(** The loop of [end_scope], over the locals from the last one; it stops at one to keep. *)
Fixpoint pop_locals (rev_locals : list Local) (depth_ : Z) : C (list Local) :=
  match rev_locals with
  | [] => mret []
  | l :: rest =>
      if depth_ <? depth l then
        emit_opcode (if is_captured l then OpCode.CLOSE_UPVALUE else OpCode.POP_TOP) ;;
        pop_locals rest depth_
      else mret rev_locals
  end.

Definition end_scope : C unit :=
  update_this (fun c => with_scope c (scope_depth c - 1) (locals c)) ;;
  c ← this;
  kept ← pop_locals (rev (locals c)) (scope_depth c);
  update_this (fun c => with_locals c (rev kept)).

Definition add_local (tok : Token) (is_constant : bool) : C unit :=
  c ← this;
  if Z.of_nat (length (locals c)) =? MAX_NUMBER_OF_LOCAL_VARIABLES
  then report_error "Limit on the number of local variables reached"
  else set_this (with_locals c (locals c ++ [mkLocal tok (scope_depth c) true is_constant false])).

(** [locals.back().uninitialized = false] *)
Definition initialize_last : C unit :=
  c ← this;
  match last (locals c) with
  | None => undef "back() of an empty vector"
  | Some l =>
      set_this (with_locals c (removelast (locals c) ++
        [mkLocal (name l) (depth l) false (local_is_const l) (is_captured l)]))
  end.

Definition mark_initialized : C unit :=
  c ← this; if 0 <? scope_depth c then initialize_last else mret tt.

(** The names declared in the current scope, the search of [declare_variable]. *)
Fixpoint declared_in_scope (rev_locals : list Local) (scope : Z) (lexeme : string) : bool :=
  match rev_locals with
  | [] => false
  | l :: rest =>
      if depth l <? scope then false
      else String.eqb (Token.lexeme (name l)) lexeme || declared_in_scope rest scope lexeme
  end.

Definition declare_variable (is_constant : bool) : C unit :=
  c ← this;
  if scope_depth c =? 0 then mret tt
  else
    token ← parse Parser.previous;
    if declared_in_scope (rev (locals c)) (scope_depth c) (Token.lexeme token)
    then report_error ("Variable '" +:+ Token.lexeme token +:+ "' redeclared in the same scope")
    else add_local token is_constant.

Definition identifier (nm : string) : C Z :=
  obj ← intern nm;
  w ← get;
  '(i, ctx) ← lift (Context.get_global (objects (memory w)) (context w) obj);
  put (set_context w ctx) ;;
  mret i.

Definition parse_variable (err_message : string) (is_constant : bool) : C Z :=
  parse (Parser.consume IDENTIFIER err_message) ;;
  declare_variable is_constant ;;
  c ← this;
  if 0 <? scope_depth c then mret 0
  else token ← parse Parser.previous; identifier (Token.lexeme token).

Definition define_variable (constant_index : Z) (is_constant : bool) : C unit :=
  if 0xFFFF <? constant_index then
    report_error "Syntax Error: Too many global variables, can only have < 65535 global variables"
  else
    c ← this;
    if 0 <? scope_depth c then initialize_last
    else
      w ← get;
      val ← lift (Context.get_internal_value (context w) constant_index);
      if is_const val then
        n ← lift (Context.get_name (context w) constant_index);
        s ← string_of n;
        report_error ("Syntax Error: Variable '" +:+ s +:+
                      "' has been declared const, cannot be redeclared")
      else
        ctx ← lift (Context.set_const (context w) constant_index is_constant);
        put (set_context w ctx) ;;
        emit_opcode OpCode.DEFINE_GLOBAL ;;
        emit_uint16_le constant_index.

(** The loop of [resolve_local], from the last local; [i] is the index of the head. *)
Fixpoint resolve_in (rev_locals : list Local) (i : Z) (lexeme : string) : M Parser Z :=
  match rev_locals with
  | [] => mret (-1)
  | l :: rest =>
      if String.eqb (Token.lexeme (name l)) lexeme then
        if local_uninitialized l then
          Parser.report_error "Can't use local variable in it's own initializer" ;; mret (-1)
        else mret i
      else resolve_in rest (i - 1) lexeme
  end.

Definition resolve_local (c : compiler) (tok : Token) : M Parser Z :=
  resolve_in (rev (locals c)) (Z.of_nat (length (locals c)) - 1) (Token.lexeme tok).

(** The search of [add_upvalue] for a capture of the same variable. *)
Fixpoint find_capture (us : list Upvalue) (i : Z) (local : bool) (idx : Z) : option Z :=
  match us with
  | [] => None
  | u :: us =>
      if (index u =? i) && Bool.eqb (is_local u) local then Some idx else find_capture us i local (idx + 1)
  end.

Definition add_upvalue (c : compiler) (i : Z) (local : bool) : M Memory (Z * compiler) :=
  if 0xFFFF <? Z.of_nat (length (captures c)) then throw "Too many upvalues in function"
  else
    match find_capture (captures c) i local 0 with
    | Some idx => mret (idx, c)
    | None =>
        let us := captures c ++ [mkUp i local] in
        r ← lift (or_undef "function is null" (compiled c));
        m ← get;
        fn ← lift (Heap.function (objects m) r);
        put (Memory.set_objects m (Heap.write (objects m) r
          (ObjFunction (mkFunction (arity_ fn) (Z.of_nat (length us)) (chunk fn) (name_ fn))))) ;;
        mret (Z.of_nat (length us) - 1, with_captures c us)
    end.

(** [enclosing->locals[local].is_captured = true] *)
Definition capture_local (c : compiler) (i : Z) : compiler :=
  with_locals c (alter (fun l => mkLocal (name l) (depth l) (local_uninitialized l)
                                   (local_is_const l) true) (Z.to_nat i) (locals c)).

(** [resolve_upvalue] on the chain that starts at a compiler; it also returns the chain. *)
Fixpoint resolve_upvalue_in (cs : list compiler) (tok : Token)
    : C ((Z * bool) * list compiler) :=
  match cs with
  | [] => undef "no compiler"
  | c :: encs =>
      match encs with
      | [] => mret ((-1, false), cs)
      | enc :: rest =>
          local ← parse (resolve_local enc tok);
          if negb (local =? -1) then
            let const := match locals enc !! Z.to_nat local with
                         | Some l => local_is_const l | None => false end in
            '(i, c) ← zoom memory set_memory (add_upvalue c local true);
            mret ((i, const), c :: capture_local enc local :: rest)
          else
            '((up, const), encs) ← resolve_upvalue_in encs tok;
            if negb (up =? -1) then
              '(i, c) ← zoom memory set_memory (add_upvalue c up false);
              mret ((i, const), c :: encs)
            else mret ((-1, false), c :: encs)
      end
  end.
--
The problem: The material is to be given again in full and without variation.

Answer box:
(** The loop of [end_scope], over the locals from the last one; it stops at one to keep. *)
Fixpoint pop_locals (rev_locals : list Local) (depth_ : Z) : C (list Local) :=
  match rev_locals with
  | [] => mret []
  | l :: rest =>
      if depth_ <? depth l then
        emit_opcode (if is_captured l then OpCode.CLOSE_UPVALUE else OpCode.POP_TOP) ;;
        pop_locals rest depth_
      else mret rev_locals
  end.

Definition end_scope : C unit :=
  update_this (fun c => with_scope c (scope_depth c - 1) (locals c)) ;;
  c ← this;
  kept ← pop_locals (rev (locals c)) (scope_depth c);
  update_this (fun c => with_locals c (rev kept)).

Definition add_local (tok : Token) (is_constant : bool) : C unit :=
  c ← this;
  if Z.of_nat (length (locals c)) =? MAX_NUMBER_OF_LOCAL_VARIABLES
  then report_error "Limit on the number of local variables reached"
  else set_this (with_locals c (locals c ++ [mkLocal tok (scope_depth c) true is_constant false])).

(** [locals.back().uninitialized = false] *)
Definition initialize_last : C unit :=
  c ← this;
  match last (locals c) with
  | None => undef "back() of an empty vector"
  | Some l =>
      set_this (with_locals c (removelast (locals c) ++
        [mkLocal (name l) (depth l) false (local_is_const l) (is_captured l)]))
  end.

Definition mark_initialized : C unit :=
  c ← this; if 0 <? scope_depth c then initialize_last else mret tt.

(** The names declared in the current scope, the search of [declare_variable]. *)
Fixpoint declared_in_scope (rev_locals : list Local) (scope : Z) (lexeme : string) : bool :=
  match rev_locals with
  | [] => false
  | l :: rest =>
      if depth l <? scope then false
      else String.eqb (Token.lexeme (name l)) lexeme || declared_in_scope rest scope lexeme
  end.

Definition declare_variable (is_constant : bool) : C unit :=
  c ← this;
  if scope_depth c =? 0 then mret tt
  else
    token ← parse Parser.previous;
    if declared_in_scope (rev (locals c)) (scope_depth c) (Token.lexeme token)
    then report_error ("Variable '" +:+ Token.lexeme token +:+ "' redeclared in the same scope")
    else add_local token is_constant.

Definition identifier (nm : string) : C Z :=
  obj ← intern nm;
  w ← get;
  '(i, ctx) ← lift (Context.get_global (objects (memory w)) (context w) obj);
  put (set_context w ctx) ;;
  mret i.

Definition parse_variable (err_message : string) (is_constant : bool) : C Z :=
  parse (Parser.consume IDENTIFIER err_message) ;;
  declare_variable is_constant ;;
  c ← this;
  if 0 <? scope_depth c then mret 0
  else token ← parse Parser.previous; identifier (Token.lexeme token).

Definition define_variable (constant_index : Z) (is_constant : bool) : C unit :=
  if 0xFFFF <? constant_index then
    report_error "Syntax Error: Too many global variables, can only have < 65535 global variables"
  else
    c ← this;
    if 0 <? scope_depth c then initialize_last
    else
      w ← get;
      val ← lift (Context.get_internal_value (context w) constant_index);
      if is_const val then
        n ← lift (Context.get_name (context w) constant_index);
        s ← string_of n;
        report_error ("Syntax Error: Variable '" +:+ s +:+
                      "' has been declared const, cannot be redeclared")
      else
        ctx ← lift (Context.set_const (context w) constant_index is_constant);
        put (set_context w ctx) ;;
        emit_opcode OpCode.DEFINE_GLOBAL ;;
        emit_uint16_le constant_index.

(** The loop of [resolve_local], from the last local; [i] is the index of the head. *)
Fixpoint resolve_in (rev_locals : list Local) (i : Z) (lexeme : string) : M Parser Z :=
  match rev_locals with
  | [] => mret (-1)
  | l :: rest =>
      if String.eqb (Token.lexeme (name l)) lexeme then
        if local_uninitialized l then
          Parser.report_error "Can't use local variable in it's own initializer" ;; mret (-1)
        else mret i
      else resolve_in rest (i - 1) lexeme
  end.

Definition resolve_local (c : compiler) (tok : Token) : M Parser Z :=
  resolve_in (rev (locals c)) (Z.of_nat (length (locals c)) - 1) (Token.lexeme tok).

(** The search of [add_upvalue] for a capture of the same variable. *)
Fixpoint find_capture (us : list Upvalue) (i : Z) (local : bool) (idx : Z) : option Z :=
  match us with
  | [] => None
  | u :: us =>
      if (index u =? i) && Bool.eqb (is_local u) local then Some idx else find_capture us i local (idx + 1)
  end.

Definition add_upvalue (c : compiler) (i : Z) (local : bool) : M Memory (Z * compiler) :=
  if 0xFFFF <? Z.of_nat (length (captures c)) then throw "Too many upvalues in function"
  else
    match find_capture (captures c) i local 0 with
    | Some idx => mret (idx, c)
    | None =>
        let us := captures c ++ [mkUp i local] in
        r ← lift (or_undef "function is null" (compiled c));
        m ← get;
        fn ← lift (Heap.function (objects m) r);
        put (Memory.set_objects m (Heap.write (objects m) r
          (ObjFunction (mkFunction (arity_ fn) (Z.of_nat (length us)) (chunk fn) (name_ fn))))) ;;
        mret (Z.of_nat (length us) - 1, with_captures c us)
    end.

(** [enclosing->locals[local].is_captured = true] *)
Definition capture_local (c : compiler) (i : Z) : compiler :=
  with_locals c (alter (fun l => mkLocal (name l) (depth l) (local_uninitialized l)
                                   (local_is_const l) true) (Z.to_nat i) (locals c)).

(** [resolve_upvalue] on the chain that starts at a compiler; it also returns the chain. *)
Fixpoint resolve_upvalue_in (cs : list compiler) (tok : Token)
    : C ((Z * bool) * list compiler) :=
  match cs with
  | [] => undef "no compiler"
  | c :: encs =>
      match encs with
      | [] => mret ((-1, false), cs)
      | enc :: rest =>
          local ← parse (resolve_local enc tok);
          if negb (local =? -1) then
            let const := match locals enc !! Z.to_nat local with
                         | Some l => local_is_const l | None => false end in
            '(i, c) ← zoom memory set_memory (add_upvalue c local true);
            mret ((i, const), c :: capture_local enc local :: rest)
          else
            '((up, const), encs) ← resolve_upvalue_in encs tok;
            if negb (up =? -1) then
              '(i, c) ← zoom memory set_memory (add_upvalue c up false);
              mret ((i, const), c :: encs)
            else mret ((-1, false), c :: encs)
      end
  end.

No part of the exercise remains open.